Les adolescents sont alors caractérisés par la pensée formelle. Ils édifient des systèmes et des théories, et réfléchissent dans l’inactuel359. Les adolescents portent un intérêt particulier aux problèmes inactuels, sans rapport avec les réalités vécues au quotidien. Ils anticipent des situations futures souvent chimériques avec une naïveté étonnante. Ils élaborent avec une facilité surprenante des théories abstraites. Ils ont tous des systèmes et des théories pour transformer le monde sur un point ou un autre360. C’est de la pensée concrète propre au stade précédent que ce décrochage, cette forme de pensée abstraite provient.

La pensée formelle permet à l’adolescent de se détacher du réel et d’échafauder à sa guise réflexions et théories souvent illusoires. Comme chez le nourrisson, ou durant la petite enfance, le pouvoir nouveau de la vie mentale de l’adolescent commence par s’incorporer le monde en une assimilation égocentrique et ne trouvera l’équilibre qu’en s’accommodant au réel. Cet égocentrisme se manifeste par une croyance en la toute puissance de la réflexion, comme si le monde devait se plier aux systèmes et aux théories, et non les systèmes et les théories à la réalité. Cet égocentrisme métaphysique de l’adolescent sera corrigé par une réconciliation entre la pensée formelle et la réalité. C’est quand l’adolescent commencera à tenir compte de son environnement qu’il raisonnera convenablement.

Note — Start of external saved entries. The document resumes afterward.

Lemma next_due_split {T} reverse now (l : timeline T) before entry after :
  next_due reverse now l = Some (before, entry, after) →
  ∃ k, l = before ++ (k, entry) :: after ∧ k <= now.
Proof.
  unfold next_due. destruct reverse.
  - destruct (upper_bound now l) as [b a] eqn:E. apply upper_bound_app in E as [-> Hb].
    destruct (last b) as [[k e]|] eqn:El; [|done]. intros [= <- <- <-].
    apply removelast_last_split in El. exists k. rewrite El at 1.
    rewrite <-app_assoc. split; [done|].
    rewrite El in Hb. apply Forall_app in Hb as [_ Hb]. by inversion Hb.
  - destruct l as [|[k e] l]; [done|]. destruct (N.ltb_spec now k); [done|].
    intros [= <- <- <-]. by exists k.
Qed.

(** What [next_due] does not find is not due. *)
Lemma next_due_none {T} reverse now (l : timeline T) :
  StronglySorted N.le l.*1 → next_due reverse now l = None →
  Forall (λ e, now < e.1) l.
Proof.
  intros Hs. destruct l as [|[k e] l]; [constructor|].
  assert (now < k → Forall (λ e, now < e.1) ((k, e) :: l)) as Hall.
  { intros Hk. constructor; [done|]. apply StronglySorted_inv in Hs as [_ Hs].
    apply Forall_forall. intros x Hx. rewrite Forall_forall in Hs.
    specialize (Hs x.1 (list_elem_of_fmap_2 fst _ _ Hx)). cbn in Hs. lia. }
  unfold next_due. destruct reverse; cbn.
  - destruct (N.ltb_spec now k); [by auto|].
    destruct (upper_bound now l) as [b a].
    destruct (last ((k, e) :: b)) as [[? ?]|] eqn:El; [done|].
    by apply last_None in El.
  - destruct (N.ltb_spec now k); [by auto|done].
Qed.
(* ===== verification/Dispatcher.v ===== *)
(** * The idempotent dispatcher
    (include/liquid/effects/IdempotentDispatcher.hpp,
     src/effects/IdempotentDispatcher.cpp)

    Any number of threads dispatch commands at once.  One mutex guards the
    dispatcher's tables; it is held over one turn of the entry loop, over
    [remember] and over [finish_failure], and released while a leader consults
    the persistent cache and calls the adapter.  The model has one step per
    such stretch, so an execution of the program is an interleaving of steps;
    a condition variable's [wait] is a step that is enabled when its predicate
    holds.  The adapter and the persistent cache are classes of the model; each
    call of theirs is one step, at the point where it takes effect. *)
From stdpp Require Import functions.
From S2P Require Import Prelude OrderedMap Values Effects Feedback Adapters.

(** ** Data *)

Record CachedDispatchOutcome := MkCachedDispatchOutcome {
  outcome_command : EffectCommand;
  outcome_result : DispatchResult
}.

#[export] Instance CachedDispatchOutcome_eq_dec : EqDecision CachedDispatchOutcome.
Proof. solve_decision. Defined.

(** [class PersistentOutcomeCache] *)
Class PersistentOutcomeCache (P : Type) := {
  cache_find : SessionId → CommandId → stm P (option CachedDispatchOutcome);
  cache_store : CachedDispatchOutcome → stm P unit
}.

Definition DispatchKey : Type := N * N.
Definition key_for (c : EffectCommand) : DispatchKey := (command_session c, command_id c).

Record InFlightEntry := MkInFlightEntry {
  completed : bool;
  entry_outcome : option CachedDispatchOutcome;
  failure : option exn
}.

Record UncertainOutcome := MkUncertainOutcome {
  uncertain_command : EffectCommand;
  uncertain_failure : exn
}.

(** The members of [IdempotentDispatcher::Impl].  A [MemoryEntry]'s iterator is
    the position of its key in [recency].  In-flight entries are shared, so
    they live in [entries] and are referred to by address; addresses are not
    used again. *)
Record Impl := MkImpl {
  maximumMemoryOutcomes : N;
  maximumConcurrentDispatches : N;
  recency : list DispatchKey;
  memory : gmap DispatchKey CachedDispatchOutcome;
  inFlight : gmap DispatchKey N;
  entries : gmap N InFlightEntry;
  uncertain : gmap DispatchKey UncertainOutcome;
  waitingDuplicates : N
}.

Sur le plan affectif également on remarque l’égocentrisme de l’adolescent. Grâce à sa personnalité naissante, l’adolescent se pose en égal de ses aînés, mais se sent aussi différent d’eux par la vie nouvelle qui s’agite en lui (notamment la vie sexuelle). Ainsi il veut les dépasser et les étonner. Voilà pourquoi les plans de vie des adolescents sont pleins de sentiments généreux, de projets altruistes, de ferveur mystique. Ils sont pleins de mégalomanie et d’égocentrisme conscient. L’adolescent s’arroge très sincèrement un rôle essentiel dans le salut de l’humanité et organise sa vie en fonction d’une telle idée. L’adolescent entreprend de s’intégrer dans la société des adultes au moyen de projets, de programmes de vie, de systèmes souvent théoriques, de plans de réformes politiques et sociales. Tout cela s’éloigne parfois du réel. La société qui intéresse l’adolescent c’est celle qu’il veut reformer. Il déprise la société réelle qu’il condamne par ailleurs.

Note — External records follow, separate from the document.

(* ===== verification/Behaviors.v ===== *)
(** * The behaviour registry
    (include/liquid/detail/BehaviorRegistry.hpp, src/BehaviorRegistry.cpp)

    Allocates generational behaviour ids from a fixed pool of slots. *)
From S2P Require Import Prelude OrderedMap Values Ids.

(** [availableSlots] is the vector from its back: [back()] is the head. *)
Record BehaviorRegistry := MkBehaviorRegistry {
  worldId : N;
  active : gset BehaviorId;
  availableSlots : list N;
  generations : list N
}.

(** [std::iota(rbegin, rend, 0)]: slot 0 at the back. *)
Definition new_BehaviorRegistry (world : N) : BehaviorRegistry :=
  MkBehaviorRegistry world ∅ (N.of_nat <$> seq 0 (N.to_nat MaxBehaviours))
    (replicate (N.to_nat MaxBehaviours) 1).

Definition behavior_exists (b : BehaviorRegistry) (id : BehaviorId) : bool :=
  bool_decide (id ∈ active b).

Definition create_behavior : stm BehaviorRegistry BehaviorId := λ b,
  match availableSlots b with
  | [] => (throw runtime_error "all behavior ids are already in use", b)
  | slot :: rest =>
      let popped := MkBehaviorRegistry (worldId b) (active b) rest (generations b) in
      match vector_at (generations b) slot with
      | Err e => (Err e, popped)
      | Ok generation =>
          let behavior := MkHandle (worldId b) slot generation in
          if bool_decide (behavior ∈ active b)
          then (throw logic_error "behavior id already active", b)
          else (Ok behavior, MkBehaviorRegistry (worldId b) ({[behavior]} ∪ active b) rest
                               (generations b))
      end
  end.

Definition destroy_behavior (id : BehaviorId) : stm BehaviorRegistry unit := λ b,
  if negb (behavior_exists b id) then (throw runtime_error "behavior id not found", b)
  else
    let erased := MkBehaviorRegistry (worldId b) (active b ∖ {[id]}) (availableSlots b)
                    (generations b) in
    match vector_at (generations b) (handle_slot id) with
    | Err e => (Err e, erased)
    | Ok generation =>
        if generation =? u32_max then (Ok tt, erased)
        else (Ok tt, MkBehaviorRegistry (worldId b) (active b ∖ {[id]})
                (handle_slot id :: availableSlots b)
                (vector_set (generations b) (handle_slot id) (generation + 1)))
    end.

Definition behavior_count (b : BehaviorRegistry) : N := N.of_nat (size (active b)).

(** * Lemmas *)

(** The invariant.  Every slot is active, available, or retired for good; the
    ids handed out so far, [issued], are the active ones and ones whose
    generation has passed or whose slot is retired. *)
Definition spent (b : BehaviorRegistry) (id : BehaviorId) : Prop :=
  handle_world id = worldId b ∧ ∃ g, vector_at (generations b) (handle_slot id) = Ok g ∧
  (handle_generation id < g ∨
   handle_generation id = g ∧ handle_slot id ∉ availableSlots b).

Record behaviors_ok (b : BehaviorRegistry) : Prop := {
  ok_active id : id ∈ active b → handle_world id = worldId b ∧
    vector_at (generations b) (handle_slot id) = Ok (handle_generation id) ∧
    handle_slot id ∉ availableSlots b;
  ok_available_nodup : NoDup (availableSlots b);
  ok_available slot : slot ∈ availableSlots b → slot < MaxBehaviours;
  ok_generations : length (generations b) = N.to_nat MaxBehaviours;
  ok_generation slot g : vector_at (generations b) slot = Ok g → 1 <= g <= u32_max
}.

Lemma new_behaviors_ok world : behaviors_ok (new_BehaviorRegistry world).
Proof.
  split; cbn [active availableSlots generations new_BehaviorRegistry].
  - by intros id ?%elem_of_empty.
  - apply NoDup_fmap; [intros ???; lia|apply NoDup_seq].
  - intros slot (n & -> & Hn)%list_elem_of_fmap. apply elem_of_seq in Hn.
    unfold MaxBehaviours in *. lia.
  - apply length_replicate.
  - intros slot g. rewrite vector_at_ok. intros [-> _]%lookup_replicate. done.
Qed.

(** What the two operations do to a registry that satisfies it. *)
Lemma create_behavior_spec b :
  behaviors_ok b →
  match create_behavior b with
  | (Ok id, b') => behaviors_ok b' ∧ active b' = {[id]} ∪ active b ∧ (id ∉ active b) ∧
      (¬ spent b id) ∧ spent b' id ∧ (∀ x, spent b x → spent b' x)
  | (Err _, b') => b' = b ∧ availableSlots b = []
  end.
Proof.
  intros Hok. unfold create_behavior.
  destruct (availableSlots b) as [|slot rest] eqn:Ea; [done|].
  assert (slot < MaxBehaviours) as Hlt by (apply (ok_available b Hok); rewrite Ea; left).
  assert (∃ g, vector_at (generations b) slot = Ok g) as [g Hg].
  { destruct (lookup_lt_is_Some_2 (generations b) (N.to_nat slot)) as [g Hg].
    - rewrite (ok_generations b Hok). lia.
    - exists g. by apply vector_at_ok. }
  rewrite Hg. set (id := MkHandle (worldId b) slot g).
  assert (id ∉ active b) as Hnew.
  { intros Hin. destruct (ok_active b Hok id Hin) as (_ & _ & Hna). apply Hna.
    rewrite Ea. left. }
  rewrite bool_decide_eq_false_2 by done.
  pose proof (ok_available_nodup b Hok) as Hnd. rewrite Ea in Hnd.
  apply NoDup_cons in Hnd as [Hnot Hnd].
  split_and!; [|done|done| | |].
  - split; cbn.
    + intros x [->%elem_of_singleton|Hx]%elem_of_union; [by split_and!|].
      destruct (ok_active b Hok x Hx) as (? & ? & Hna). split_and!; try done.
      intros Hr. apply Hna. rewrite Ea. by right.
    + done.
    + intros x Hx. apply (ok_available b Hok). rewrite Ea. by right.
    + apply Hok.
    + apply (ok_generation b Hok).
  - intros (_ & g' & Hg' & [Hlt'|[_ Hna]]); cbn in *.
    + rewrite Hg in Hg'. injection Hg' as <-. lia.
    + apply Hna. rewrite Ea. left.
  - split; [done|]. exists g. split; [done|]. by right.
  - intros x (Hw & g' & Hg' & Hcase). split; [done|]. exists g'. split; [done|].
    destruct Hcase as [?|[? Hna]]; [by left|right]. split; [done|]. cbn.
    intros Hr. apply Hna. rewrite Ea. by right.
Qed.

Lemma destroy_behavior_spec b id :
  behaviors_ok b →
  match destroy_behavior id b with
  | (Ok _, b') => id ∈ active b ∧ behaviors_ok b' ∧ active b' = active b ∖ {[id]} ∧
      (∀ x, spent b x → spent b' x)
  | (Err _, b') => b' = b ∧ id ∉ active b
  end.
Proof.
  intros Hok. unfold destroy_behavior, behavior_exists.
  case_bool_decide as Hin; cbn [negb]; [|done].
  destruct (ok_active b Hok id Hin) as (Hw & Hg & Hna). rewrite Hg.
  pose proof (ok_generation b Hok _ _ Hg) as Hgb.
  destruct (N.eqb_spec (handle_generation id) u32_max) as [Hmax|Hmax]; (split; [done|]).
  - split_and!; [|done|done]. split; cbn; [|apply Hok..].
    intros x Hx. apply (ok_active b Hok). set_solver.
  - assert (∀ x g, spent b x → vector_at (vector_set (generations b) (handle_slot id)
        (handle_generation id + 1)) (handle_slot x) = Ok g → handle_slot x = handle_slot id →
      handle_generation x < g) as Hold.
    { intros x g (_ & g' & Hg' & Hcase) Hgx Heq.
      rewrite Heq, (vector_at_set_eq _ _ _ _ Hg) in Hgx. injection Hgx as <-.
      rewrite Heq, Hg in Hg'. injection Hg' as <-. lia. }
    split_and!; [|done|].
    + split; cbn.
      * intros x [Hx Hne]%elem_of_difference. rewrite elem_of_singleton in Hne.
        destruct (ok_active b Hok x Hx) as (Hwx & Hgx & Hnx).
        assert (handle_slot id ≠ handle_slot x) as Hslot.
        { intros Heq. apply Hne. destruct x, id; cbn in *; subst. congruence. }
        split_and!; [done|by rewrite vector_at_set_ne|].
        rewrite not_elem_of_cons. by split.
      * constructor; [done|apply Hok].
      * intros slot [->|Hs]%elem_of_cons; [|by apply (ok_available b Hok)].
        apply vector_at_ok, lookup_lt_Some in Hg. rewrite (ok_generations b Hok) in Hg. lia.
      * rewrite length_vector_set. apply Hok.
      * intros slot g. destruct (decide (handle_slot id = slot)) as [<-|Hne].
        -- rewrite (vector_at_set_eq _ _ _ _ Hg). intros [= <-]. lia.
        -- rewrite vector_at_set_ne by done. apply (ok_generation b Hok).
    + intros x Hx. pose proof Hx as (Hwx & g & Hgx & Hcase). split; [done|]. cbn.
      destruct (decide (handle_slot x = handle_slot id)) as [Heq|Hne].
      * eexists. rewrite Heq at 1. split; [by eapply vector_at_set_eq|]. left.
        eapply Hold; [exact Hx|by rewrite Heq; eapply vector_at_set_eq|done].
      * exists g. rewrite vector_at_set_ne by done. split; [done|].
        destruct Hcase as [?|[? Hna']]; [by left|right]. split; [done|].
        rewrite not_elem_of_cons. by split.
Qed.

(** ** Runs *)

Inductive behavior_op := CreateBehavior | DestroyBehavior (id : BehaviorId).

(** The registry after a run, and the ids it handed out, latest first. *)
Fixpoint run_behaviors (ops : list behavior_op) (b : BehaviorRegistry)
    (issued : list BehaviorId) : BehaviorRegistry * list BehaviorId :=
  match ops with
  | [] => (b, issued)
  | CreateBehavior :: ops =>
      match create_behavior b with
      | (Ok id, b) => run_behaviors ops b (id :: issued)
      | (Err _, b) => run_behaviors ops b issued
      end
  | DestroyBehavior id :: ops => run_behaviors ops (destroy_behavior id b).2 issued
  end.

(** What a run keeps: everything handed out is spent, and what is active was
    handed out. *)
Definition run_ok (b : BehaviorRegistry) (issued : list BehaviorId) : Prop :=
  behaviors_ok b ∧ NoDup issued ∧ (∀ x, x ∈ issued → spent b x) ∧
  (∀ x, x ∈ active b → x ∈ issued).

Lemma run_behaviors_ok ops b issued :
  run_ok b issued → let '(b', issued') := run_behaviors ops b issued in run_ok b' issued'.
Proof.
  revert b issued. induction ops as [|[|id] ops IH]; intros b issued Hrun; cbn; [done| |].
  - destruct Hrun as (Hok & Hnd & Hspent & Hact).
    pose proof (create_behavior_spec b Hok) as Hc.
    destruct (create_behavior b) as [[id|e] b'].
    + destruct Hc as (Hok' & Ha & _ & Hns & Hs & Hmono). apply IH. split_and!.
      * done.
      * constructor; [|done]. by intros ?%Hspent.
      * intros x [->|?]%elem_of_cons; [done|by auto].
      * intros x. rewrite Ha, elem_of_cons. set_solver.
    + destruct Hc as [-> _]. by apply IH.
  - apply IH. destruct Hrun as (Hok & Hnd & Hspent & Hact).
    pose proof (destroy_behavior_spec b id Hok) as Hd.
    destruct (destroy_behavior id b) as [[u|e] b']; cbn [snd].
    + destruct Hd as (_ & Hok' & Ha & Hmono). split_and!; [done|done|by auto|].
      intros x. rewrite Ha. set_solver.
    + by destruct Hd as [-> _].
Qed.

(** The active slots are pairwise different, so the pool bounds their number. *)
Lemma behaviors_bounded b : behaviors_ok b → behavior_count b <= MaxBehaviours.
Proof.
  intros Hok. unfold behavior_count.
  assert (size (active b) <= length (seq 0 (N.to_nat MaxBehaviours)))%nat as Hle;
    [|rewrite length_seq in Hle; lia].
  unfold size, set_size. cbn.
  rewrite <-(length_fmap (λ id, N.to_nat (handle_slot id)) (elements (active b))).
  apply submseteq_length, NoDup_submseteq.
  - apply NoDup_fmap_2_strong; [|apply NoDup_elements].
    intros x y Hx%elem_of_elements Hy%elem_of_elements Heq%N2Nat.inj.
    destruct (ok_active b Hok x Hx) as (Hwx & Hgx & _).
    destruct (ok_active b Hok y Hy) as (Hwy & Hgy & _).
    rewrite Heq, Hgy in Hgx. destruct x, y; cbn in *; subst. congruence.
  - intros n (id & -> & Hid)%list_elem_of_fmap. apply elem_of_elements in Hid.
    destruct (ok_active b Hok id Hid) as (_ & Hg & _).
    apply vector_at_ok, lookup_lt_Some in Hg. rewrite (ok_generations b Hok) in Hg.
    apply elem_of_seq. lia.
Qed.

(** * Properties *)

(** A behaviour id names one behaviour for good: in any run of a new
    registry, whatever is created and destroyed in between, no two creations
    return the same id; only ids that were created exist; and there are never
    more than [MaxBehaviours]. *)
Theorem behavior_ids_never_reused (world : N) (ops : list behavior_op) :
  let '(b, issued) := run_behaviors ops (new_BehaviorRegistry world) [] in
  NoDup issued ∧ (∀ id, behavior_exists b id = true → id ∈ issued) ∧
  behavior_count b <= MaxBehaviours.
Proof.
  pose proof (run_behaviors_ok ops (new_BehaviorRegistry world) []) as H.
  destruct run_behaviors as [b issued]. destruct H as (Hok & Hnd & _ & Hact).
  - split_and!; [apply new_behaviors_ok|apply NoDup_nil_2|..];
      intros x Hx; set_solver.
  - split_and!; [done| |by apply behaviors_bounded].
    intros id. unfold behavior_exists. rewrite bool_decide_eq_true. apply Hact.
Qed.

Mais l’adaptation véritable à la société se fera lorsque l’adolescent, le réformateur deviendra réalisateur, lorsqu’il commencera à transformer le réel. Piaget fait remarquer : ‘« De même que l’expérience réconcilie la pensée formelle avec la réalité des choses, de même le travail effectif et suivi, dès qu’il est entrepris dans une situation concrète et bien définie, guérit de toutes les rêveries’ »361. Voilà bien soulignée la place de l’environnement, des actions et expériences propres dans le développement mental.

Notes
359.

PIAGET (J.), De la pédagogie, introd. S. Parrat-Dayan et A. Tryphon, Paris, Odile Jacob, 1998, p. 173.

360.

PIAGET (J.), Six études de psychologie, p. 89.

361.

PIAGET (J.), Six études de psychologie, p. 99.